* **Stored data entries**
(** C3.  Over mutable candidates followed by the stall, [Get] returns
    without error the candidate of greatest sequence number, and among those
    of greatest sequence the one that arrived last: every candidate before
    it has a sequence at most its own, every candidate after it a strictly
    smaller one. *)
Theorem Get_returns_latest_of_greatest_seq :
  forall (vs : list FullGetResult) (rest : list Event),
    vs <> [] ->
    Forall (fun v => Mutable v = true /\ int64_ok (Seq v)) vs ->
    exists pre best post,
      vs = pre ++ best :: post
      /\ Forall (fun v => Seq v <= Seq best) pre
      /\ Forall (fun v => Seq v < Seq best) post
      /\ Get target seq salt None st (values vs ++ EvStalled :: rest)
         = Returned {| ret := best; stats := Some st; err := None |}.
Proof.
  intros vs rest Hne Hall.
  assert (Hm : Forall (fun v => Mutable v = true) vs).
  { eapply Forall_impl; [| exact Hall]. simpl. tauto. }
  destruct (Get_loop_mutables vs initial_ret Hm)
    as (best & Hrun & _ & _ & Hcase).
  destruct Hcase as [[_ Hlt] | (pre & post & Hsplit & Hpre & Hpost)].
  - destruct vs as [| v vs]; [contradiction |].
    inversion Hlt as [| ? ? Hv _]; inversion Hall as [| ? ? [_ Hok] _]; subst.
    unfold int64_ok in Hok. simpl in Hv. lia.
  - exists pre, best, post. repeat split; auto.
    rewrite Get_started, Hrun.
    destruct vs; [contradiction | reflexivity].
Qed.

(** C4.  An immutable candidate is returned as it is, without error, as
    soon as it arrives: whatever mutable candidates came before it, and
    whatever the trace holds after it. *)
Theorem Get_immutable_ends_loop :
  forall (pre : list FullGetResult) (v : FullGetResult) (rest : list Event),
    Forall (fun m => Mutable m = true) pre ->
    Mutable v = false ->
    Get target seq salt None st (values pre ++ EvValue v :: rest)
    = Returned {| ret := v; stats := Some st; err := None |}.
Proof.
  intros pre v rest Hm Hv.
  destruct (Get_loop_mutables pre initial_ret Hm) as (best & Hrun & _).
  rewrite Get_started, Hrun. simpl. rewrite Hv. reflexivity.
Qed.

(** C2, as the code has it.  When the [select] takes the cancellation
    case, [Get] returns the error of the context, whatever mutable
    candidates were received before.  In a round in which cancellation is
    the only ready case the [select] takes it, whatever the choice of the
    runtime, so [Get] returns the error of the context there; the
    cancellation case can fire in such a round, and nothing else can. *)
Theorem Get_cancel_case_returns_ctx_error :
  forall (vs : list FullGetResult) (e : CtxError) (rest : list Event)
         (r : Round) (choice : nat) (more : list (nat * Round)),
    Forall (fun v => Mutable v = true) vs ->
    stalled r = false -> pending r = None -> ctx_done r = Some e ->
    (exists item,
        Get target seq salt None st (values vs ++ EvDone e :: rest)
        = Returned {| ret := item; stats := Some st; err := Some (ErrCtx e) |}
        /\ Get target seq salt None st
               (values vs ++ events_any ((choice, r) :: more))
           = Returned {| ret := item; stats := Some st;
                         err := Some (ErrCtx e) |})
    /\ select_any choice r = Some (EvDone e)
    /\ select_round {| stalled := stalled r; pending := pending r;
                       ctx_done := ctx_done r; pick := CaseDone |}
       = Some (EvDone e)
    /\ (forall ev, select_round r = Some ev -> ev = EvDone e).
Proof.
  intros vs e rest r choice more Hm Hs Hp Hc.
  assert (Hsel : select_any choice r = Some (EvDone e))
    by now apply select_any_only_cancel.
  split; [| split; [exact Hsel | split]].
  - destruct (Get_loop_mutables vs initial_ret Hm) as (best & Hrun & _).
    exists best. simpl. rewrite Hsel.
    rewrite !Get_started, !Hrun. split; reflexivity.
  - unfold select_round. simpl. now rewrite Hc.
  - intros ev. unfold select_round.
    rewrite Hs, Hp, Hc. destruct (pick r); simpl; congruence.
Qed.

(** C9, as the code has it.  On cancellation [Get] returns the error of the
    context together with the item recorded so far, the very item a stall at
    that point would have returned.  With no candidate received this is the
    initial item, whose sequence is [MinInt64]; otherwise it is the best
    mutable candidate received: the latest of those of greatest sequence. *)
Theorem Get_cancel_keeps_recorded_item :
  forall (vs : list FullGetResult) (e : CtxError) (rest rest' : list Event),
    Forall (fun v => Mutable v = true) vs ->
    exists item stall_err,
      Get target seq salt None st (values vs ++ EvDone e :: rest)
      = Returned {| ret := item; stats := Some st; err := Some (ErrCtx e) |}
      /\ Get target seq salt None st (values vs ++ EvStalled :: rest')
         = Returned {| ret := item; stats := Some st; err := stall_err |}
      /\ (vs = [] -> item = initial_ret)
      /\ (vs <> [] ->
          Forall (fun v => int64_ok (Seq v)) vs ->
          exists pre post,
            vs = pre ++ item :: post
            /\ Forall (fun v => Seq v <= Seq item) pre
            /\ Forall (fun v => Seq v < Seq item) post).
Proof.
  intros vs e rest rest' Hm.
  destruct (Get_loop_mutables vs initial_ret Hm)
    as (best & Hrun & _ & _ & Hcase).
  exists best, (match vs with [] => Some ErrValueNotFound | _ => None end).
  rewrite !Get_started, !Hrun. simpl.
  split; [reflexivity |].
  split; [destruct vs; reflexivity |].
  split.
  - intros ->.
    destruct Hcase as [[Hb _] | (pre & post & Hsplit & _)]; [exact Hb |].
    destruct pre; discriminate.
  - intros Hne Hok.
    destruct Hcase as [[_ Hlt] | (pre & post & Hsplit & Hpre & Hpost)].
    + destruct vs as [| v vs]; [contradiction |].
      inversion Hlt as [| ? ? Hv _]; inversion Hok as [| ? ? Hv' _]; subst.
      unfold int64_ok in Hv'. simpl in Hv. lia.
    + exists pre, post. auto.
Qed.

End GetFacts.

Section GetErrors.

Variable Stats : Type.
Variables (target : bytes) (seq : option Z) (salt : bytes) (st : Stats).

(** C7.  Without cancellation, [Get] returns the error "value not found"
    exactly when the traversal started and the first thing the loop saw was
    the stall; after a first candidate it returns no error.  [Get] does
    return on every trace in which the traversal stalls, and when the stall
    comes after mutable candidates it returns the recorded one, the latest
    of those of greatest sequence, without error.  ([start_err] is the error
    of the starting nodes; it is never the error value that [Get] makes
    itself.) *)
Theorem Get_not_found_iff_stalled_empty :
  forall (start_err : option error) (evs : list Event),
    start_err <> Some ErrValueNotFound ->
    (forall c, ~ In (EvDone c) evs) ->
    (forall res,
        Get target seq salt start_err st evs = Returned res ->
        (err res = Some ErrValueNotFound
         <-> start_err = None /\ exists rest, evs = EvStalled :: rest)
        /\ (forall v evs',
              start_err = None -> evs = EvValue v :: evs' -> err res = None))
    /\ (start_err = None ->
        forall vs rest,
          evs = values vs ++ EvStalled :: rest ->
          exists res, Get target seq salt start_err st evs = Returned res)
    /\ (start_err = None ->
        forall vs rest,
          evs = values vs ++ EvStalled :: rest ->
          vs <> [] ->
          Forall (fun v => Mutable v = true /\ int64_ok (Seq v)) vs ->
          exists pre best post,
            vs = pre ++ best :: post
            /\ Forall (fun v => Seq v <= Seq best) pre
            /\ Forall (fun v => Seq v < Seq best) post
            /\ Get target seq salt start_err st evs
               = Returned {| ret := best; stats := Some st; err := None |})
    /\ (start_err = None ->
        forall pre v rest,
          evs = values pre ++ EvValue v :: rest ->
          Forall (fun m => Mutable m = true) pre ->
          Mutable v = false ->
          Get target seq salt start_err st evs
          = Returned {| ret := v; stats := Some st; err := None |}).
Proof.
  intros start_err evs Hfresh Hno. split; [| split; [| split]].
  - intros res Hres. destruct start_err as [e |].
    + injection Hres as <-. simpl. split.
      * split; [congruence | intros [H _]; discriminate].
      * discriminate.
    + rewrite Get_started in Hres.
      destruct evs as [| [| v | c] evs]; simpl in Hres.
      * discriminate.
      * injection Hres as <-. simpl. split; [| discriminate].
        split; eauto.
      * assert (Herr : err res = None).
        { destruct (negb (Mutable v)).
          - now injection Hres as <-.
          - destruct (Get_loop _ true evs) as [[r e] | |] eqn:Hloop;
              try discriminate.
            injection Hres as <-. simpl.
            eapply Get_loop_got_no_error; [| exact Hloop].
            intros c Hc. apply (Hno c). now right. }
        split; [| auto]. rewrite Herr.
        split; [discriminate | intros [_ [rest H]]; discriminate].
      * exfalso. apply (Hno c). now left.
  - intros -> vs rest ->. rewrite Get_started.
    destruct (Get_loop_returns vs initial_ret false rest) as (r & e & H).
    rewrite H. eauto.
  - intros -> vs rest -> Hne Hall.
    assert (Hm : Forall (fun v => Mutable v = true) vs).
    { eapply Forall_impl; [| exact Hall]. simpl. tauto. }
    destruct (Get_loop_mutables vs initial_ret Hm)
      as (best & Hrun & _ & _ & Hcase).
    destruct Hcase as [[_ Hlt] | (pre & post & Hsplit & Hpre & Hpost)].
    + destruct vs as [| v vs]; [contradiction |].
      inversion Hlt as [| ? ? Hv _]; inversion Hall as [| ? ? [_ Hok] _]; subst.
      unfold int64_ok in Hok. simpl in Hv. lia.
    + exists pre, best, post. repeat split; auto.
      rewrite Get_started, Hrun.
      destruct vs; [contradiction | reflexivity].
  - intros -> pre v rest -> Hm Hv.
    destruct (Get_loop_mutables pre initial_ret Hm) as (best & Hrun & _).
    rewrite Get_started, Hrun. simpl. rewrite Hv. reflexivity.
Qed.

* **What is required**
Both end lines included, restate word for word the lines above from the line with "runtime, so [Get]" to the line with "context together with", and nothing else.

* **Answer box**
    runtime, so [Get] returns the error of the context there; the
    cancellation case can fire in such a round, and nothing else can. *)
Theorem Get_cancel_case_returns_ctx_error :
  forall (vs : list FullGetResult) (e : CtxError) (rest : list Event)
         (r : Round) (choice : nat) (more : list (nat * Round)),
    Forall (fun v => Mutable v = true) vs ->
    stalled r = false -> pending r = None -> ctx_done r = Some e ->
    (exists item,
        Get target seq salt None st (values vs ++ EvDone e :: rest)
        = Returned {| ret := item; stats := Some st; err := Some (ErrCtx e) |}
        /\ Get target seq salt None st
               (values vs ++ events_any ((choice, r) :: more))
           = Returned {| ret := item; stats := Some st;
                         err := Some (ErrCtx e) |})
    /\ select_any choice r = Some (EvDone e)
    /\ select_round {| stalled := stalled r; pending := pending r;
                       ctx_done := ctx_done r; pick := CaseDone |}
       = Some (EvDone e)
    /\ (forall ev, select_round r = Some ev -> ev = EvDone e).
Proof.
  intros vs e rest r choice more Hm Hs Hp Hc.
  assert (Hsel : select_any choice r = Some (EvDone e))
    by now apply select_any_only_cancel.
  split; [| split; [exact Hsel | split]].
  - destruct (Get_loop_mutables vs initial_ret Hm) as (best & Hrun & _).
    exists best. simpl. rewrite Hsel.
    rewrite !Get_started, !Hrun. split; reflexivity.
  - unfold select_round. simpl. now rewrite Hc.
  - intros ev. unfold select_round.
    rewrite Hs, Hp, Hc. destruct (pick r); simpl; congruence.
Qed.

(** C9, as the code has it.  On cancellation [Get] returns the error of the
    context together with the item recorded so far, the very item a stall at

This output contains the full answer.